Based on E-3 filing data for fiscal year 2005 (FY 2005), the Department estimates that in the upcoming year employers will file approximately 833 attestations with the Department under the E-3 program. According to the definition of “small business” under the Small Business Administration Act, the majority of employers filing in FY 2005 are not categorized as small businesses. Under the Small Business Administration Act, a small business is one that is “independently owned and operated and which is not dominant in its field of operation.” Further, the definition varies from industry to industry to the extent necessary to properly reflect industry size differences.

The Department determined its size standard analysis based on 13 CFR Part 121 that describes the size standards. In terms of the size standards, although some employers will file multiple attestations with the Department in a year the Department does not anticipate a significant expansion in filings in this program because the E-3 visa category is subject to annual numerical limits. The Department further relied on the FY 2005 data of the major industries that applied for E-3 temporary visas with the Department to form its analysis.

The Department determined that the following industries predominate in the E-3 program: (1) Healthcare and Social Assistance industry (attestations filed for Medical Residents, Chiropractors, Physical Therapists, Acupuncturists, Dentists, Physicians, Veterinarians, Psychiatrists, Mental Health Counselors, and Medical Lab Technicians); (2) Educational industry (attestations filed for Teachers, Professors, and Tutors); (3) Finance and Insurance industry (attestations filed for Accountants, Business Analysts, Financial Analysts and Investor Analysts); and (4) Professional, Scientific and Technological Industry (attestations filed for Computer Programmers, Technicians, Information and Support Specialists, Software Engineers, and Systems and Program Analysts). The Department has reviewed the data from each of these industries as described below to determine that there is no significant impact on small businesses.

In the United States, there are 708,000 Professional, Scientific and Technological small businesses. In FY 2005, 68 attestations were filed with the Department for positions in the Professional, Scientific and Technological industry. Using this data, we estimate the number of different (or non-duplicated) employers who will file the expected 68 applications with the Department, represents approximately 0.010% of all Professional, Scientific and Technological small businesses.

In the United States, there are 65,933 Educational small businesses. In FY 2005, 43 attestations were filed with the Department for positions in the Education industry. Using this data, we estimate the number of different (or non-duplicated) employers who will file the expected 43 applications with the Department, represents approximately 0.065% of all Educational small businesses.

In the United States, there are 560,083 Healthcare and Social Assistance small businesses. In FY 2005, 33 attestations were filed with the Department for positions in the Healthcare and Social Assistance industry. Using this data, we estimate the number of different (or non-duplicated) employers who will file the expected 33 applications with the Department, represents approximately 0.006% of all Healthcare and Social Assistance small businesses.
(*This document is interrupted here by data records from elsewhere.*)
Lemma ends_revocation ctx msg sender b :
  Body msg = Some b -> received b -> ends any_value (handleRevocation srv now ctx msg sender).
Proof.
  intros Hb Hrb. unfold handleRevocation. destruct (senderCredential sender); [|apply ends_error].
  eapply ends_bind; [by apply ends_handler|]. intros r _.
  eapply (ends_bind any_value).
  { destruct r as [o|e]; [|case_goal; apply ends_build]. destruct (o ≫= Waiting); apply ends_build. }
  intros m _. eapply ends_bind; [apply ends_on_tracker; intros; by apply setCompleted_total|].
  intros _ _. by apply ends_ret.
Qed.

Lemma ends_dispatch ctx msg sender b :
  Body msg = Some b -> received b -> ends any_value (dispatch srv now ctx msg (Type_ b) sender).
Proof.
  intros Hb Hrb. unfold dispatch. destruct (isCertRequest (Type_ b)) eqn:Et; [by eapply ends_request|].
  case_goal; [by eapply ends_certConf|].
  case_goal; [eapply ends_poll; [done..| by apply Z.eqb_eq]|].
  case_goal; [by eapply ends_revocation|]. case_goal; apply ends_build.
Qed.

(** ** Admission and processing *)

Lemma check_header_panics msg f : check_header srv now msg f <> Err GoPanic.
Proof. unfold check_header. by repeat case_goal. Qed.

Lemma ends_admit msg f sender :
  ends any_value (call (admit_transaction srv now msg f sender)).
Proof.
  intros w [Hw Hi]. unfold call, admit_transaction, st_bind at 1, st_lift at 1.
  pose proof (check_header_panics msg f) as Hp.
  destruct (check_header srv now msg f) as [u|e]; [|destruct e; try done; by eexists _, _].
  destruct (senderCredential sender) as [c|]; [|by eexists _, _].
  destruct (negb f); [by eexists _, _|]. unfold st_bind. rewrite on_tracker_run.
  destruct (start_total c (TransactionID (Header msg)) (tracker w) Hw) as (t' & r & -> & Ht').
  cbn [fst snd]. destruct r as [[|]|e]; by eexists _, _.
Qed.

Lemma ends_validate msg sender b :
  Body msg = Some b ->
  ends (fun p => Body (fst p) = Some b) (validateHeader srv now msg sender).
Proof.
  intros Hb. unfold validateHeader, body_type. rewrite Hb.
  eapply (ends_bind (fun t => t = Type_ b)); [intros w ?; by exists w, (Type_ b)|]. intros t ->.
  case_goal; [by apply ends_ret|].
  eapply (ends_bind (fun m => Body m = Some b)).
  { case_goal; [|by apply ends_ret]. eapply ends_bind; [apply ends_draw|]. intros i _.
    apply ends_ret. by destruct msg. }
  intros m Hm. eapply ends_bind; [apply ends_admit|]. intros r _. by apply ends_ret.
Qed.

Lemma ends_process_verified ctx msg fwd sender b :
  Body msg = Some b -> received b -> raAuthorizer (cfg srv) <> None \/ fwd = None ->
  ends any_value (process_verified srv now ctx msg (Type_ b) fwd sender).
Proof.
  intros Hb Hrb Hra. unfold process_verified.
  assert (Hrest : forall sd, ends any_value
    (let! (msg, err) := validateHeader srv now msg sd in
     match err with
     | Some err => buildErrorResponse srv now msg (Some sd) (rejection_info err)
     | None => dispatch srv now (if allowSHA1Signatures (cfg srv)
                 then contextWithSHA1Signatures ctx else ctx) msg (Type_ b) sd
     end)).
  { intros sd. eapply ends_bind; [by apply ends_validate|]. intros [m [e|]] Hm; [apply ends_error|].
    by apply ends_dispatch. }
  destruct fwd as [f|]; [|eapply (ends_bind any_value); [by apply ends_ret|]; intros [|] _; apply Hrest].
  destruct (raAuthorizer (cfg srv)) as [authorize|] eqn:Ea; [|by destruct Hra].
  eapply (ends_bind any_value).
  - apply ends_on_ca; [by apply (wb_authorizer Hwb) | done].
  - intros [u|e] _; [apply Hrest | apply ends_error].
Qed.

Lemma verifyProtection_panics s msg : Inv s -> verifyProtection srv now s msg <> Err GoPanic.
Proof.
  intros Hs. unfold verifyProtection. destruct (ProtectionAlg (Header msg)) as [a|]; [|done].
  case_goal; [done|]. case_goal.
  - unfold verifyMACProtection. destruct (secretLookup (cfg srv)) as [lookup|] eqn:El; [|done].
    pose proof (wb_secrets Hwb _ (header_name (Sender (Header msg))) (SenderKID (Header msg)) _ Hs El) as Hp.
    destruct (lookup _ _ _) as [sec|e]; [|by destruct e]. destruct (Verify _ _ _); [done|]. by case_goal.
  - unfold verifySignatureProtection. destruct (certificateLookup (cfg srv)) as [lookup|] eqn:El; [|done].
    pose proof (wb_certificates Hwb _ (header_name (Recipient (Header msg)))
      (header_name (Sender (Header msg))) (SenderKID (Header msg)) _ Hs El) as Hp.
    destruct (lookup _ _ _ _) as [crt|e]; [|by destruct e]. destruct (Verify _ _ _); [done|].
    by repeat case_goal.
Qed.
In the United States, there are 259,846 Finance and Insurance small businesses. In FY 2005, 26 attestations were filed with the Department for positions in the Finance and Insurance industry. Using this data, we estimate the number of different (or non-duplicated) employers who will file the expected 26 applications with the Department, represents approximately 0.010% of all Finance and Insurance small businesses. For the reasons stated above, DOL does not believe this proposed rule will impact a substantial number of small entities.

Moreover, the Department of Labor does not believe this proposed rule would have a significant economic impact on small businesses. First, the Department does not require employers to submit a filing fee for the H-1B1 program, which is consistent with past practice. Therefore, under this NPRM, an employer would submit an E-3 visa application to the Department at no cost. Second, the Department estimates that it takes less than thirty minutes to complete Form ETA 9035E or Form ETA 9035. Given that the Department did not add fields to the OMB approved forms, no additional time is required to prepare and submit the forms. Therefore, under this NPRM, an employer would spend the same amount of time preparing and submitting Form ETA 9035E or Form ETA 9035 for the H-1B1 program as the employer would for application under the H-1B program. In sum, the attestation and filing activities under this NPRM are no different from those required under the existing H-1B program and this NPRM establishes no additional economic burden on small entities.
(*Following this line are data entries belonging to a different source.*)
(** What a message does to the CA: nothing, or the call its sender may make. *)
Lemma mock_message now msg (w w' : World MockCA) resp :
  mock_ok key crt (ca_state w) -> processMessage srv now msg w = (w', Ok resp) ->
  ca_state w' = ca_state w \/
  exists b sender ctx ms, Body msg = Some b /\ authenticated srv now (ca_state w) msg sender /\
    same_but_id msg ms /\ mock_call ctx ms sender b (ca_state w) (ca_state w').
Proof.
  intros Hc H. destruct (mock_config c0) as (_ & Hcf & Hra & _).
  fold srv in Hcf, Hra. apply (message_asks sound_mock_call) in H; [|apply mock_drives].
  destruct H as [->|(fwd & req & b & sender & Hdel & Hb & H)]; [by left|]. right.
  assert (Hfwd : fwd = None /\ req = msg).
  { destruct Hdel as [|? ? ? ? ? _ _ Hn]; [done|]. apply check_nested_ok in Hn as [Hn _]. by rewrite Hra in Hn. }
  destruct Hfwd as [-> ->]. exists b, sender.
  destruct (delivered_authenticated _ _ _ _ _ _ _ _ Hdel) as [Ha _].
  destruct H as [(f & authorize & e & [=] & _)|(s1 & ms & -> & Hid & H)].
  destruct H as [->|(ctx' & s1 & r & _ & Hcall & Hi)].
  { exists context_Background, ms. split; [done|]. split; [done|]. split; [done|]. by left. }
  exists ctx', ms. split; [done|]. split; [done|]. split; [done|].
  destruct (mock_call_ok _ _ _ _ _ _ Hc (Hcall Hc)) as [Hc1 _].
  destruct Hi as [->|(_ & rs & x & confirm & _ & _ & Hcf' & Hst)]; [by apply Hcall|].
  rewrite Hcf in Hcf'. injection Hcf' as <-. unfold MockCA_ConfirmCertificate in Hst.
  rewrite (log_ca_run _ (mo_log _ _ _ Hc1)) in Hst. rewrite <- Hst. by apply Hcall.
Qed.

Lemma mock_message_grows now msg (w w' : World MockCA) resp :
  mock_ok key crt (ca_state w) -> processMessage srv now msg w = (w', Ok resp) ->
  mock_grows (ca_state w) (ca_state w').
Proof.
  intros Hc H. destruct (mock_message _ _ _ _ _ Hc H) as [->|(b & sender & ctx & ms & _ & _ & _ & Hcall)];
    [done|]. by destruct (mock_call_ok _ _ _ _ _ _ Hc Hcall).
Qed.

Lemma mock_cleanup now (w w' : World MockCA) u :
  mock_ok key crt (ca_state w) -> CleanupExpired srv now w = (w', Ok u) -> ca_state w' = ca_state w.
Proof.
  intros Hc H. unfold CleanupExpired in H. apply st_bind_ok in H as (w1 & l & H1 & H).
  rewrite on_tracker_run in H1. injection H1 as Hw1 _.
  assert (Hw : ca_state w1 = ca_state w) by (by rewrite <- Hw1). clear Hw1. rewrite <- Hw in Hc |- *. clear Hw.
  destruct (mock_config c0) as (_ & Hcf & _). fold srv in Hcf.
  revert w1 Hc H. induction l as [|e l IH]; intros w1 Hc H; cbn [notify_expired] in H.
  { by apply st_ret_ok in H as [-> _]. }
  rewrite Hcf in H. apply st_bind_ok in H as (w2 & r & H2 & H).
  apply on_ca_call in H2 as (Hw2 & Hst & _). unfold MockCA_ConfirmCertificate in Hst.
  rewrite (log_ca_run _ (mo_log _ _ _ Hc)) in Hst. injection Hst as Hst _.
  rewrite (IH w2); [by rewrite <- Hst|by rewrite <- Hst|exact H].
Qed.

Lemma read_request_parses maxBody r msg :
  read_request maxBody r = Ok msg -> exists der, ParsePKIMessage der = Ok msg.
Proof.
  unfold read_request. repeat (case_goal; [done|]). destruct (io_ReadAll _ _ _) as [body|]; [|done].
  destruct (ParsePKIMessage body) as [m|] eqn:Ep; [|done]. intros [= <-]. eauto.
Qed.

Lemma ServeHTTP_run now r (w w' : World MockCA) resp :
  ServeHTTP MaxRequestBodySize srv now r w = (w', Ok resp) ->
  w' = w \/ exists msg m, processMessage srv now msg w = (w', Ok m).
Proof.
  unfold ServeHTTP. destruct (read_request _ r) as [msg|x]; [|intros [= <- _]; by left].
  intros H. apply st_bind_ok in H as (w1 & m & H & Hr). apply st_ret_ok in Hr as [-> _]. eauto.
Qed.

Abbreviation mock_good := (good (mock_ok key crt) (issued_by key crt)).

(** Every request is answered and every tick ends. *)
Lemma mock_request_answered now r w :
  mock_good w -> exists w' resp, ServeHTTP MaxRequestBodySize srv now r w = (w', Ok resp) /\ mock_good w'.
Proof.
  intros Hw. unfold ServeHTTP. destruct (read_request _ r) as [msg|x] eqn:Er; [|by exists w, x].
  apply read_request_parses in Er as [der Hp].
  destruct (ends_message srv now _ _ (mock_well_behaved c0) msg (parsed_complete _ _ Hp) w Hw)
    as (w' & resp & H & Hw' & _).
  exists w', (write_response resp). split; [|done]. unfold st_bind. by rewrite H.
Qed.

(** The requests among the events. *)
Definition is_request (e : mock_event) : bool := match e with OnRequest _ _ => true | OnTick _ => false end.

Lemma mock_serve_total events w :
  mock_good w -> exists w' resps, mock_serve srv events w = (w', Ok resps) /\ mock_good w' /\
    mock_grows (ca_state w) (ca_state w') /\
    length resps = length (List.filter is_request events).
Proof.
  revert w. induction events as [|[now r|now] events IH]; intros w Hw; cbn [mock_serve List.filter is_request].
  - by exists w, [].
  - destruct (mock_request_answered now r w Hw) as (w1 & resp & H1 & Hw1).
    destruct (IH w1 Hw1) as (w' & resps & H2 & Hw' & Hg & Hl). exists w', (resp :: resps).
    unfold st_bind. rewrite H1, H2. split; [done|]. split; [done|]. split; [|simpl; by rewrite Hl].
    etrans; [|exact Hg]. apply ServeHTTP_run in H1 as [->|(msg & m & H1)]; [done|].
    eapply mock_message_grows, H1. apply Hw.
  - destruct (ends_cleanup srv now _ _ (mock_well_behaved c0) w Hw) as (w1 & u & H1 & Hw1 & _).
    destruct (IH w1 Hw1) as (w' & resps & H2 & Hw' & Hg & Hl). exists w', resps.
    unfold st_bind. rewrite H1, H2. split; [done|]. split; [done|]. split; [|done].
    apply mock_cleanup in H1; [|apply Hw]. by rewrite <- H1.
Qed.

End Program.

(** The program starts in a good world. *)
Lemma mock_main_ok i j srv w :
  mock_main i = (j, Ok (srv, w)) ->
  exists c, srv = fst (mock_server c) /\ ca_state w = c /\ issuedCerts c = [] /\ revoked c = ∅ /\
    secrets c = Some {[ string_bytes "my-device" := string_bytes "test-shared-secret" ]} /\
    (ca_key c = key -> ca_cert c = crt -> good (mock_ok key crt) (issued_by key crt) w).
Proof.
  unfold mock_main, mockserver_New. intros H.
  apply st_bind_ok in H as (s1 & ca & H1 & H). apply st_bind_ok in H1 as (s2 & [k x] & _ & H1).
  apply st_bind_ok in H1 as (s3 & n & _ & H1). apply st_ret_ok in H1 as [_ ->].
  set (c := mkMockCA k x [] ∅ _ 0 true n) in *.
  destruct (mock_server c) as [srv' t] eqn:Es. case_in H; [done|]. apply st_ret_ok in H as [_ H].
  injection H as -> ->. exists c. rewrite Es. split; [done|]. split; [done|].
  split; [done|]. split; [done|]. split; [done|]. intros Hk Hx. split.
  - assert (Ht : transactions t = ∅) by (by apply (f_equal snd) in Es; cbn in Es; subst t).
    intros k' e He. simpl in He. by rewrite Ht, lookup_empty in He.
  - by constructor.
Qed.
Unfunded Mandates Reform Act of 1995: This NPRM would not result in the expenditure by State, local, and tribal governments, in the aggregate, or by the private sector, of $100 million or more in any one year, and it will not significantly or uniquely affect small governments. Therefore, no actions are deemed necessary under the provisions of the Unfunded Mandates Reform Act of 1995.
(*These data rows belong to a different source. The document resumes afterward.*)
(* ===== verification/ServerExamples.v ===== *)
(** * A server to run

    A CA that keeps a log of what it was asked, the server in front of it, and
    messages of its clients as received: an enrollment with proof of possession,
    its confirmation, a poll, a revocation request and a forwarded request. *)
From S2P Require Import Prelude Failure Errors Asn1 Der Types StatusInfo Enrollment Crmf X509.
From S2P Require Import Message RevocationMsg Monad Algorithms Protect Verify Instances CodecProps.
From S2P Require Import Transactions Handler ServerRequest CAHandler Policy Server Snapshot.
From S2P Require Import SnapshotFacts ServerTotality.

(** ** The CA *)

Inductive event :=
| Ev_issued (rt : RequestType) (subject : string) (pub : option PublicKey)
| Ev_polled (ref : string)
| Ev_confirmed (serial : option Z) (status : ConfirmStatus)
| Ev_revoked (serial : Z).

(** The certificate of a template; the serial number counts the events. *)
Definition toy_certificate (log : list event) (t : Certificate) : Certificate :=
  Instances.ex_cert (100 + Z.of_nat (length log)) (CommonName (Subject t)) "ca"
    (default (OtherPublicKey []) (cert_PublicKey t)) 9.
Definition toy_issued (log : list event) (t : Certificate) : Response :=
  mkResponse (Some (toy_certificate log t)) [ex_ca] None (Some 77).

(** A subject that starts with "slow" has to wait. *)
Definition toy_CA : CA (list event) := mkCA
  (fun _ rt t _ log =>
     (log ++ [Ev_issued rt (CommonName (Subject t)) (cert_PublicKey t)],
      Ok (Some (if String.prefix "slow" (CommonName (Subject t))
                then mkResponse None [] (Some (mkWaiting (30 * Second) "manual approval" "job-1")) None
                else toy_issued log t))))
  (Some (fun _ ref _ log =>
     (log ++ [Ev_polled ref],
      Ok (Some (mkResponse (Some ex_leaf) [ex_ca] None None)))))
  (Some (fun _ c st _ log => (log ++ [Ev_confirmed (SerialNumber c) st], Ok tt)))
  (Some (fun _ req _ log => (log ++ [Ev_revoked (rr_SerialNumber req)], Ok tt)))
  None.

(** ** The server *)

#[export] Instance ExRandom : GoRandom := {|
  rand_Read := fun i n => (Z.of_nat i mod 256) :: replicate (n - 1) 200;
  rand_Reader := fun i => [Z.of_nat i mod 256; 13]
|}.

Definition toy_secret : bytes := [115; 51; 99].
Definition toy_options : list (Option (list event)) :=
  [WithSecretLookup (fun _ _ _ => Ok toy_secret);
   WithCertificateLookup (fun _ _ _ _ => Ok (Some ex_leaf));
   WithRAAuthorizer (fun _ _ _ _ => st_ret tt);
   WithSigner (Some 3) (Some ex_ca) [ex_root]].
Definition toy_setup : Server (list event) * transactionTracker :=
  NewCAServer toy_CA (Some LightweightPolicy) toy_options.
Definition toy_server : Server (list event) := fst toy_setup.
Definition toy_world : World (list event) := mkWorld (snd toy_setup) 0 [].
Definition toy_now : Time := 5 * 10 ^ 17.

(** ** Messages of the clients *)

Definition toy_pbm : MACCredentials := mkMACCredentials toy_secret (WithMACIterationCount 3 (WithPBM emptyMacConfig)).
Definition toy_credentials : SignatureCredentials := mkSigCredentials 2 ex_leaf [ex_ca].

(** The messages as the server reads them. *)
Definition sent (m : PKIMessage) : PKIMessage := ok_or m (ParsePKIMessage (ex_encoding m)).
Definition toy_message (txn nonce recip : bytes) (b : PKIBody) : PKIMessage :=
  NewPKIMessage txn nonce toy_now b (mkMessageOptions ex_sender emptyGeneralName None None recip).
Definition by_secret (m : PKIMessage) : PKIMessage :=
  sent (fst (MACCredentials_Protect [8; 8; 8; 8] toy_pbm m)).
Definition by_key (m : PKIMessage) : PKIMessage :=
  sent (fst (SignatureCredentials_Protect [4] toy_credentials m)).

Definition toy_request (cn : string) : CertReqMsg :=
  ok_or ex_certReqMsg
    (GeneratePOP [3] 3 (mkCertReqMsg (ex_request 0 (ex_template cn (ex_public 3))) None)).
Definition toy_enrol (cn : string) : PKIMessage :=
  by_secret (toy_message [1; 2; 3; 4] [5; 6] [] (NewIRBody [toy_request cn])).

Definition toy_device : PKIMessage := Eval vm_compute in toy_enrol "device".

Definition toy_run (m : PKIMessage) (w : World (list event)) : World (list event) * PKIMessage :=
  let (w', r) := processMessage toy_server toy_now m w in (w', ok_or m r).

(** An enrollment, its response, and the confirmation of what was issued. *)
Definition toy_enrolled : World (list event) * PKIMessage := Eval vm_compute in toy_run toy_device toy_world.
Definition toy_new_certificate : Certificate :=
  Eval vm_compute in Instances.ex_cert 100 "device" "ca" (ex_public 3) 9.
Definition toy_confirmation : PKIMessage := Eval vm_compute in
  by_secret (toy_message [1; 2; 3; 4] [5; 7] (SenderNonce (Header (snd toy_enrolled)))
    (NewCertConfBody
       [ok_or (mkCertStatus [] 0 None None) (NewCertStatus toy_new_certificate 0)])).
Definition toy_confirmed : World (list event) * PKIMessage := Eval vm_compute in
  toy_run toy_confirmation (fst toy_enrolled).

(** An enrollment that has to wait, and the poll after it. *)
Definition toy_waiting : World (list event) * PKIMessage :=
  Eval vm_compute in toy_run (toy_enrol "slow device") toy_world.
Definition toy_poll : PKIMessage := Eval vm_compute in
  by_secret (toy_message [1; 2; 3; 4] [5; 8] (SenderNonce (Header (snd toy_waiting)))
    (NewPollReqBody [0])).
Definition toy_polled : World (list event) * PKIMessage := Eval vm_compute in toy_run toy_poll (fst toy_waiting).

(** The revocation of the certificate that signs the request, and the forwarding of
    the enrollment. *)
Definition toy_revocation : PKIMessage := Eval vm_compute in
  by_key (toy_message [9; 9; 9; 9] [5; 9] []
    (NewRRBody [ok_or (mkRevDetails (ex_template "leaf" (ex_public 2)) [])
                  (NewRevDetails (Some ex_leaf) CRLReasonSuperseded)])).
Definition toy_revoked : World (list event) * PKIMessage := Eval vm_compute in toy_run toy_revocation toy_world.
Definition toy_forwarded : PKIMessage := Eval vm_compute in
  by_key (toy_message [1; 2; 3; 4] [5; 6] [] (NewNestedBody [Some toy_device])).
Definition toy_relayed : World (list event) * PKIMessage := Eval vm_compute in toy_run toy_forwarded toy_world.

(** The same server in front of a handler that grants one certificate. *)
Definition simple_handler : Handler (list event) := fun _ _ _ =>
  st_ret (Some (mkResponse (Some ex_leaf) [] None None)).
Definition simple_server : Server (list event) := fst (New simple_handler toy_options).
Definition simple_result : World (list event) * PKIMessage := Eval vm_compute in
  let (w', r) := processMessage simple_server toy_now toy_device toy_world in
  (w', ok_or toy_device r).

Lemma simple_well_behaved : well_behaved simple_server (fun _ => True) (fun _ => True).
Proof.
  assert (Hc : confirmer (cfg simple_server) = None) by (vm_compute; reflexivity).
  assert (Ha : raAuthorizer (cfg simple_server) = Some (fun _ _ _ _ => st_ret tt))
    by (vm_compute; reflexivity).
  assert (Hh : handler simple_server = simple_handler) by reflexivity.
  constructor.
  - intros ctx msg b sender _ _ s _. rewrite Hh. split; [done | discriminate].
  - done.
  - intros ctx msg b sender s _ _ _. rewrite Hh. discriminate.
  - intros confirm ctx c st ref H. rewrite Hc in H. discriminate H.
  - intros authorize ctx ra msg sender H s _. rewrite Ha in H. injection H as <-.
    split; [done | discriminate].
  - intros lookup name kid s _ H. vm_compute in H. injection H as <-. discriminate.
  - intros lookup issuer name kid s _ H. vm_compute in H. injection H as <-. discriminate.
Qed.

(** Who the enrollment comes from. *)
Definition toy_identity : SenderIdentity := Eval vm_compute in
  ok_or (mkSenderIdentity None emptyName [] false None [] None emptyGeneralName)
    (verifyProtection toy_server toy_now [] toy_device).
(** And the confirmation. *)
Definition toy_confirmer : SenderIdentity := Eval vm_compute in
  ok_or toy_identity (verifyProtection toy_server toy_now [] toy_confirmation).

(** ** A lossless encoding for the snapshots *)

Definition put_list (l : bytes) : bytes := Z.of_nat (length l) :: l.
Definition get_list (s : bytes) : option (bytes * bytes) :=
  match s with
  | n :: r => Some (take (Z.to_nat n) r, drop (Z.to_nat n) r)
  | [] => None
  end.
Lemma get_put_list l r : get_list (put_list l ++ r) = Some (l, r).
Proof. unfold get_list, put_list. simpl. by rewrite Nat2Z.id, take_app_length, drop_app_length. Qed.

Definition put_text (t : string) : bytes := [Z.pos (encode t)].
Definition get_text (s : bytes) : option (string * bytes) :=
  match s with
  | Z.pos p :: r => t ← decode p; Some (t, r)
  | _ => None
  end.
Lemma get_put_text t r : get_text (put_text t ++ r) = Some (t, r).
Proof. unfold get_text, put_text. cbn [app]. by rewrite decode_encode. Qed.

Definition put_alg (a : option AlgorithmIdentifier) : bytes :=
  match a with
  | Some a => 1 :: put_list (Algorithm a) ++ put_list (Parameters_ a)
  | None => [0]
  end.
Definition get_alg (s : bytes) : option (option AlgorithmIdentifier * bytes) :=
  match s with
  | 1 :: s =>
      '(oid, s) ← get_list s; '(ps, s) ← get_list s; Some (Some (mkAlg oid ps), s)
  | _ :: s => Some (None, s)
  | [] => None
  end.
Lemma get_put_alg a r : get_alg (put_alg a ++ r) = Some (a, r).
Proof.
  destruct a as [[oid ps]|]; [|done]. unfold put_alg, get_alg. rewrite <- app_comm_cons, <- app_assoc.
  cbn [Algorithm Parameters_]. rewrite get_put_list. cbn [mbind option_bind]. by rewrite get_put_list.
Qed.

Definition put_id (i : option Z) : bytes := match i with Some i => [1; i] | None => [0] end.
Definition get_id (s : bytes) : option (option Z * bytes) :=
  match s with 1 :: i :: s => Some (Some i, s) | 0 :: s => Some (None, s) | _ => None end.
Lemma get_put_id i r : get_id (put_id i ++ r) = Some (i, r).
Proof. by destruct i. Qed.

Definition put_saved (s : savedTransaction) : bytes :=
  put_list (Key s) ++ put_list (Credential s)
  ++ put_list [State s; LastActivity s; st_RequestType s; LastPollTime s; st_CheckAfter s]
  ++ put_text (st_PollRef s) ++ put_list (st_SenderNonce s) ++ put_list (st_Certificate s)
  ++ put_list (st_IssueRef s) ++ put_list (IssuedSenderNonce s) ++ put_list (ClientSenderNonce s)
  ++ put_alg (ProtectionAlgorithm s) ++ put_id (st_CertReqID s).
Definition get_saved (s : bytes) : option (savedTransaction * bytes) :=
  '(k, s) ← get_list s; '(c, s) ← get_list s; '(n, s) ← get_list s; '(pr, s) ← get_text s;
  '(sn, s) ← get_list s; '(crt, s) ← get_list s; '(ir, s) ← get_list s; '(isn, s) ← get_list s;
  '(csn, s) ← get_list s; '(alg, s) ← get_alg s; '(i, s) ← get_id s;
  match n with
  | [st; la; rt; lp; ca] => Some (mkSaved k c st la rt pr sn lp ca crt ir isn csn alg i, s)
  | _ => None
  end.
Lemma get_put_saved s r : get_saved (put_saved s ++ r) = Some (s, r).
Proof.
  unfold get_saved, put_saved. rewrite <- !app_assoc.
  repeat first [rewrite get_put_list; cbn [mbind option_bind] | rewrite get_put_text; cbn [mbind option_bind]
    | rewrite get_put_alg; cbn [mbind option_bind] | rewrite get_put_id; cbn [mbind option_bind]].
  by destruct s.
Qed.

Fixpoint get_entries (n : nat) (s : bytes) : option (list savedTransaction) :=
  match n with
  | O => Some []
  | Datatypes.S n => '(e, s) ← get_saved s; l ← get_entries n s; Some (e :: l)
  end.
Lemma get_put_entries l : get_entries (length l) (l ≫= put_saved) = Some l.
Proof.
  induction l as [|e l IH]; [done|]. cbn [get_entries length].
  change ((e :: l) ≫= put_saved) with (put_saved e ++ (l ≫= put_saved)).
  rewrite get_put_saved. cbn [mbind option_bind]. by rewrite IH.
Qed.

#[export] Instance ExJSON : GoJSON := {|
  json_Marshal := fun s =>
    Ok (Version s :: Z.of_nat (length (Entries s)) :: put_list (snap_Signer s)
        ++ ((json_read <$> Entries s) ≫= put_saved));
  json_Unmarshal := fun d =>
    match d with
    | v :: n :: s =>
        of_option asn1_error
          ('(signer, s) ← get_list s; l ← get_entries (Z.to_nat n) s; Some (mkSnapshot v signer l))
    | _ => Err asn1_error
    end;
  json_Marshal_any := fun v => Ok [v];
  json_Unmarshal_any := fun d =>
    match d with [v] => Ok (Some v) | _ => if bytes_eqb d json_null then Ok None else Err asn1_error end
|}.

#[export] Instance ExJSONLaws : GoJSONLaws ExJSON.
Proof.
  constructor.
  - intros s d _ H. cbn [json_Marshal ExJSON] in H. apply Ok_inj in H as <-. cbn [json_Unmarshal ExJSON].
    rewrite get_put_list. cbn [mbind option_bind].
    rewrite Nat2Z.id, <- (length_fmap json_read), get_put_entries. done.
  - intros v d H. by injection H as <-.
Qed.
Small Business Regulatory Enforcement Fairness Act of 1996: This NPRM is not a major rule as defined by section 804 of the Small Business Regulatory Enforcement Act of 1996 (SBREFA). The standards for determining whether a rule is a major rule as defined by section 804 of SBREFA are similar to those used to determine whether a rule is an “economically significant regulatory action” within the meaning of Executive Order 12866. Further, because the Department certified that this rule is not an economically significant rule under Executive Order 12866, we certify also that it is not a major rule under SBREFA. Therefore, this NPRM would not result in an annual effect on the economy of $100 million or more; cause a major increase in costs or prices; or have significant adverse effects on competition, employment, investment, productivity, innovation, or on the ability of United States-based companies to compete with foreign-based companies in domestic and export markets.

Executive Order 13132—Federalism: This proposed rule will not have a substantial direct effect on the States, on the relationship between the National Government and the States, or on the distribution of power and responsibilities among the various levels of government as described by Executive Order 13132. Therefore, the Department has determined that this proposed rule will not have a sufficient federalism implication to warrant the preparation of a summary impact statement.

Assessment of Federal Regulations and Policies on Families: This NPRM does not affect family well-being.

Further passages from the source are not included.